(Study material begins)

(** The bounds of a handle enclose the keys of sorted rows. *)
Lemma sst_write_bounds rows id schema io f h r :
  sst_write rows id schema io = Some (Ok (f, h)) -> rows_sorted rows -> In r rows ->
  cle (sh_min_key h) (row_key r) /\ cle (row_key r) (sh_max_key h).
Proof.
  unfold sst_write. destruct (mapM _ _) as [cols|]; cbn [mbind option_bind]; [|done].
  destruct (vortex_write _) as [f'|]; cbn [rbind]; [|done]. destruct io; cbn [rbind]; [|done].
  intros [= -> <-] Hs Hin. cbn. apply list_elem_of_In, list_elem_of_lookup in Hin as [i Hi].
  pose proof (lookup_lt_Some _ _ _ Hi) as Hlt. split.
  - destruct rows as [|r0 rows]; [done|]. by eapply (rows_sorted_lookup _ 0 i _ _ Hs); [lia|..].
  - destruct (lookup_lt_is_Some_2 rows (length rows - 1)) as [z Hz]; [lia|]. rewrite Hz.
    eapply (rows_sorted_lookup _ i (length rows - 1) _ _ Hs); [lia|done..].
Qed.

(** A write of [rows] as file [id] that succeeded, whatever its schema. *)
Definition written (rows : list VersionedRow) (id : Z) (f : vfile) (h : SstHandle) : Prop :=
  exists schema io, sst_write rows id schema io = Some (Ok (f, h)).

Lemma written_holds rows id f h :
  written rows id f h ->
  sst_holds f (map stored rows) /\ sh_file_id h = id /\ is_u64 (sh_bytes h) /\
  sh_rows h = Z.of_nat (length rows) /\
  (sh_min_key h = [] \/ exists r, In r rows /\ sh_min_key h = row_key r) /\
  (sh_max_key h = [] \/ exists r, In r rows /\ sh_max_key h = row_key r).
Proof.
  intros (schema & io & Hw). destruct (sst_write_holds _ _ _ _ _ _ Hw) as (Hh & Hr). split; [by exists schema|done].
Qed.
End Reads.

Lemma rows_sorted_stored rows : rows_sorted rows -> rows_sorted (map stored rows).
Proof.
  unfold rows_sorted. induction 1 as [|r rows Hs IH Hall]; cbn; constructor; [done|].
  rewrite List.Forall_forall in Hall |- *. intros r' (r0 & <- & Hin)%in_map_iff. apply (Hall r0 Hin).
Qed.

(** ** Decoded scalars have the type of their column *)

(** For the types filters push down. *)
Definition has_type (t : DataType) (s : ScalarValue) : Prop :=
  match t with
  | DtInt8 => exists v, s = SvInt8 v
  | DtInt16 => exists v, s = SvInt16 v
  | DtInt32 => exists v, s = SvInt32 v
  | DtInt64 => exists v, s = SvInt64 v
  | DtUInt8 => exists v, s = SvUInt8 v
  | DtUInt16 => exists v, s = SvUInt16 v
  | DtUInt32 => exists v, s = SvUInt32 v
  | DtUInt64 => exists v, s = SvUInt64 v
  | DtFloat32 => exists v, s = SvFloat32 v
  | DtFloat64 => exists v, s = SvFloat64 v
  | DtUtf8 => exists v, s = SvUtf8 v
  | DtLargeUtf8 => exists v, s = SvLargeUtf8 v
  | _ => True
  end.

(** The types with a comparable column: not booleans, whose column has no nulls. *)
Definition pushable_type (t : DataType) : bool :=
  match t with
  | DtInt8 | DtInt16 | DtInt32 | DtInt64 | DtUInt8 | DtUInt16 | DtUInt32 | DtUInt64
  | DtFloat32 | DtFloat64 | DtUtf8 | DtLargeUtf8 => true
  | _ => false
  end.

Lemma value_has_type bs pos t s next :
  value_bytes_to_scalar bs pos t = Some (Ok (s, next)) -> has_type t s.
Proof.
  destruct t; cbn -[read_int read_uint read_utf8]; try done.
  all: try (destruct (read_int _ _ _); cbn; [|done]; intros [= <- _]; eauto).
  all: try (destruct (read_uint _ _ _); cbn; [|done]; intros [= <- _]; eauto).
  all: destruct (read_utf8 bs pos) as [[x n]|]; cbn; [|done]; intros [= <- _]; eauto.
Qed.

Lemma decoded_has_type bs fields : forall pos vs,
  decode_full_loop bs pos fields [] = Some (Ok vs) -> Forall2 (fun f s => has_type (fd_type f) s) fields vs.
Proof.
  induction fields as [|f fields IH]; intros pos vs; cbn [decode_full_loop]; [intros [= <-]; constructor|].
  destruct (decode_column _ _ _) as [[[s next]|]|] eqn:E; cbn [ubind]; [|done..].
  rewrite decode_full_loop_acc. destruct (decode_full_loop bs next fields []) as [[vs'|]|] eqn:E'; cbn; [|done..].
  intros [= <-]. constructor; [|by eapply IH]. unfold decode_column in E. destruct (bs !! _) as [m|]; [|done].
  destruct (b2z m =? 0); [|by eapply value_has_type]. injection E as <- _. destruct (fd_type f); cbn; eauto.
Qed.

(Study material ends)

Work to be completed – Would you please reproduce the entries above word for word?

Solution –
(** The bounds of a handle enclose the keys of sorted rows. *)
Lemma sst_write_bounds rows id schema io f h r :
  sst_write rows id schema io = Some (Ok (f, h)) -> rows_sorted rows -> In r rows ->
  cle (sh_min_key h) (row_key r) /\ cle (row_key r) (sh_max_key h).
Proof.
  unfold sst_write. destruct (mapM _ _) as [cols|]; cbn [mbind option_bind]; [|done].
  destruct (vortex_write _) as [f'|]; cbn [rbind]; [|done]. destruct io; cbn [rbind]; [|done].
  intros [= -> <-] Hs Hin. cbn. apply list_elem_of_In, list_elem_of_lookup in Hin as [i Hi].
  pose proof (lookup_lt_Some _ _ _ Hi) as Hlt. split.
  - destruct rows as [|r0 rows]; [done|]. by eapply (rows_sorted_lookup _ 0 i _ _ Hs); [lia|..].
  - destruct (lookup_lt_is_Some_2 rows (length rows - 1)) as [z Hz]; [lia|]. rewrite Hz.
    eapply (rows_sorted_lookup _ i (length rows - 1) _ _ Hs); [lia|done..].
Qed.

(** A write of [rows] as file [id] that succeeded, whatever its schema. *)
Definition written (rows : list VersionedRow) (id : Z) (f : vfile) (h : SstHandle) : Prop :=
  exists schema io, sst_write rows id schema io = Some (Ok (f, h)).

Lemma written_holds rows id f h :
  written rows id f h ->
  sst_holds f (map stored rows) /\ sh_file_id h = id /\ is_u64 (sh_bytes h) /\
  sh_rows h = Z.of_nat (length rows) /\
  (sh_min_key h = [] \/ exists r, In r rows /\ sh_min_key h = row_key r) /\
  (sh_max_key h = [] \/ exists r, In r rows /\ sh_max_key h = row_key r).
Proof.
  intros (schema & io & Hw). destruct (sst_write_holds _ _ _ _ _ _ Hw) as (Hh & Hr). split; [by exists schema|done].
Qed.
End Reads.

Lemma rows_sorted_stored rows : rows_sorted rows -> rows_sorted (map stored rows).
Proof.
  unfold rows_sorted. induction 1 as [|r rows Hs IH Hall]; cbn; constructor; [done|].
  rewrite List.Forall_forall in Hall |- *. intros r' (r0 & <- & Hin)%in_map_iff. apply (Hall r0 Hin).
Qed.

(** ** Decoded scalars have the type of their column *)

(** For the types filters push down. *)
Definition has_type (t : DataType) (s : ScalarValue) : Prop :=
  match t with
  | DtInt8 => exists v, s = SvInt8 v
  | DtInt16 => exists v, s = SvInt16 v
  | DtInt32 => exists v, s = SvInt32 v
  | DtInt64 => exists v, s = SvInt64 v
  | DtUInt8 => exists v, s = SvUInt8 v
  | DtUInt16 => exists v, s = SvUInt16 v
  | DtUInt32 => exists v, s = SvUInt32 v
  | DtUInt64 => exists v, s = SvUInt64 v
  | DtFloat32 => exists v, s = SvFloat32 v
  | DtFloat64 => exists v, s = SvFloat64 v
  | DtUtf8 => exists v, s = SvUtf8 v
  | DtLargeUtf8 => exists v, s = SvLargeUtf8 v
  | _ => True
  end.

(** The types with a comparable column: not booleans, whose column has no nulls. *)
Definition pushable_type (t : DataType) : bool :=
  match t with
  | DtInt8 | DtInt16 | DtInt32 | DtInt64 | DtUInt8 | DtUInt16 | DtUInt32 | DtUInt64
  | DtFloat32 | DtFloat64 | DtUtf8 | DtLargeUtf8 => true
  | _ => false
  end.

Lemma value_has_type bs pos t s next :
  value_bytes_to_scalar bs pos t = Some (Ok (s, next)) -> has_type t s.
Proof.
  destruct t; cbn -[read_int read_uint read_utf8]; try done.
  all: try (destruct (read_int _ _ _); cbn; [|done]; intros [= <- _]; eauto).
  all: try (destruct (read_uint _ _ _); cbn; [|done]; intros [= <- _]; eauto).
  all: destruct (read_utf8 bs pos) as [[x n]|]; cbn; [|done]; intros [= <- _]; eauto.
Qed.

Lemma decoded_has_type bs fields : forall pos vs,
  decode_full_loop bs pos fields [] = Some (Ok vs) -> Forall2 (fun f s => has_type (fd_type f) s) fields vs.
Proof.
  induction fields as [|f fields IH]; intros pos vs; cbn [decode_full_loop]; [intros [= <-]; constructor|].
  destruct (decode_column _ _ _) as [[[s next]|]|] eqn:E; cbn [ubind]; [|done..].
  rewrite decode_full_loop_acc. destruct (decode_full_loop bs next fields []) as [[vs'|]|] eqn:E'; cbn; [|done..].
  intros [= <-]. constructor; [|by eapply IH]. unfold decode_column in E. destruct (bs !! _) as [m|]; [|done].
  destruct (b2z m =? 0); [|by eapply value_has_type]. injection E as <- _. destruct (fd_type f); cbn; eauto.
Qed.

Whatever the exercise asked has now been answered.